RECORD EXTRACTS:

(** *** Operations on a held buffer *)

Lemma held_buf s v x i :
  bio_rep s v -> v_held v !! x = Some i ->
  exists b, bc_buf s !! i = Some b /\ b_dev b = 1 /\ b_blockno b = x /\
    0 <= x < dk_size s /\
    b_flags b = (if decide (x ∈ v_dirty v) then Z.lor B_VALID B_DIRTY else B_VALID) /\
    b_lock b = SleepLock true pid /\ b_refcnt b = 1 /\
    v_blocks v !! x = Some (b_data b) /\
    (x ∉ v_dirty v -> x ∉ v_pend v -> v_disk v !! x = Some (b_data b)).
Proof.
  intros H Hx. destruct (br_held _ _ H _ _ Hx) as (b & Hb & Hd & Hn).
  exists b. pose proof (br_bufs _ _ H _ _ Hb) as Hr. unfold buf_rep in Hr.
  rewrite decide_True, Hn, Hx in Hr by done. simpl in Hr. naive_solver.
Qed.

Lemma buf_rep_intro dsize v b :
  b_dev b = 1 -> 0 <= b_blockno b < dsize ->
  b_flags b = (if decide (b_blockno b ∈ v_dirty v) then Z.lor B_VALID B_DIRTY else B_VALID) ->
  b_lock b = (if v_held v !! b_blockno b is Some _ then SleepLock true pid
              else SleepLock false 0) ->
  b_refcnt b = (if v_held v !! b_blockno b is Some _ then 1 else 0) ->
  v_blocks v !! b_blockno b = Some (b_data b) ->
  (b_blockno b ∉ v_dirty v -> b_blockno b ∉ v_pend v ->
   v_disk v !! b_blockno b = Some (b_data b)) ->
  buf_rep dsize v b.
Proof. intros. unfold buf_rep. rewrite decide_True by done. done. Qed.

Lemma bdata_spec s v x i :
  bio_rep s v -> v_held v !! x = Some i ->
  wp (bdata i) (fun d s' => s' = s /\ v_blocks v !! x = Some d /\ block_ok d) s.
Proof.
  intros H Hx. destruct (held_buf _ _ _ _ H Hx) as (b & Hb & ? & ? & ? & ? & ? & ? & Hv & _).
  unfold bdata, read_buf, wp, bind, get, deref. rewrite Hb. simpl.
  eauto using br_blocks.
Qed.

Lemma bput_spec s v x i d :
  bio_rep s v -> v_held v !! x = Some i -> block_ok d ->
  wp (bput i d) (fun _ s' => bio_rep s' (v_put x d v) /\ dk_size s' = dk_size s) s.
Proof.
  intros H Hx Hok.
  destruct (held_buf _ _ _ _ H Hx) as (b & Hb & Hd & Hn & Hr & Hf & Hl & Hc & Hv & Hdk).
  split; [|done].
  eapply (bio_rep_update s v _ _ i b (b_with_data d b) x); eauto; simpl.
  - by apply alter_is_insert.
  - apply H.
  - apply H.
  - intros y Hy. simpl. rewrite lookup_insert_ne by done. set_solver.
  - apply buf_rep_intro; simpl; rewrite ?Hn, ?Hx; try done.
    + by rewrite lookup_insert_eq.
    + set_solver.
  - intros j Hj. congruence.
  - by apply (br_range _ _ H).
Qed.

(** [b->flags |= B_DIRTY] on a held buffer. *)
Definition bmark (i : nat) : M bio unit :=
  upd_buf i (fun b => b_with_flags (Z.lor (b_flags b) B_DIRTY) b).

--

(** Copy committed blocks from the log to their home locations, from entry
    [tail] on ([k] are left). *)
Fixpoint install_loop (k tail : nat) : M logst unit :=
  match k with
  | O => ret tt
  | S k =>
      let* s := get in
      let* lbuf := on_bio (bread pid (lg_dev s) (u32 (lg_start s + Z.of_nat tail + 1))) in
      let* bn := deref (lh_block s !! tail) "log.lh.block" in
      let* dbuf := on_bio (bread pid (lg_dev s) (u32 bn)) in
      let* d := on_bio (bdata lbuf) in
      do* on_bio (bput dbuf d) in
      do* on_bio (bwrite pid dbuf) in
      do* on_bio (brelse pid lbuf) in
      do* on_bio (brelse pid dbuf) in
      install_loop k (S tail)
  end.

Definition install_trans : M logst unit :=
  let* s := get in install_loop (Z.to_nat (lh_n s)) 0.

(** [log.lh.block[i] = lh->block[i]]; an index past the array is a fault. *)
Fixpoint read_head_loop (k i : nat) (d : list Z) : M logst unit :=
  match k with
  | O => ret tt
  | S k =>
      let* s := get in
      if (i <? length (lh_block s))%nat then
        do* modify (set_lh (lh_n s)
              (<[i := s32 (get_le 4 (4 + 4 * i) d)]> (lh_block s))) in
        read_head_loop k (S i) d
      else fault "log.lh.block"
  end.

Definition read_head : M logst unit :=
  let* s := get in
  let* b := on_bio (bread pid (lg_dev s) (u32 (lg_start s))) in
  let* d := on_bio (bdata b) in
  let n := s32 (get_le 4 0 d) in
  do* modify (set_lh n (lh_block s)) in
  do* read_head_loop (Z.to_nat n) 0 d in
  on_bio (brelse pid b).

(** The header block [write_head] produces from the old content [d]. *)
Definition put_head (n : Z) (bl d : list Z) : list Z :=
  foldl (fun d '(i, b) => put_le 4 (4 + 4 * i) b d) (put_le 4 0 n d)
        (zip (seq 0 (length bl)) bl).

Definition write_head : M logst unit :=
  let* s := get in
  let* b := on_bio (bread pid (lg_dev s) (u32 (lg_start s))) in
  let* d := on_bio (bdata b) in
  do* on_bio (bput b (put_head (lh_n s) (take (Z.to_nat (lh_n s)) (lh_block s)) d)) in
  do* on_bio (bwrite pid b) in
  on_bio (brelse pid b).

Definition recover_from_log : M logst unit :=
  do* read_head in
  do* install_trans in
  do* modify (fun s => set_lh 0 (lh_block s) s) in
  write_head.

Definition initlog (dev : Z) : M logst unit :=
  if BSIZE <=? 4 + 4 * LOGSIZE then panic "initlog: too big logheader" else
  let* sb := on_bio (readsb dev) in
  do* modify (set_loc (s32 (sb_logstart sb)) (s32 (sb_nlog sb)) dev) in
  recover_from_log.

WHAT YOU SHOULD DO: Using the listing above, report each line that mentions the word "brelse".

ANSWER FOR THE TASK:
      do* on_bio (brelse pid lbuf) in
      do* on_bio (brelse pid dbuf) in
  on_bio (brelse pid b).
  on_bio (brelse pid b).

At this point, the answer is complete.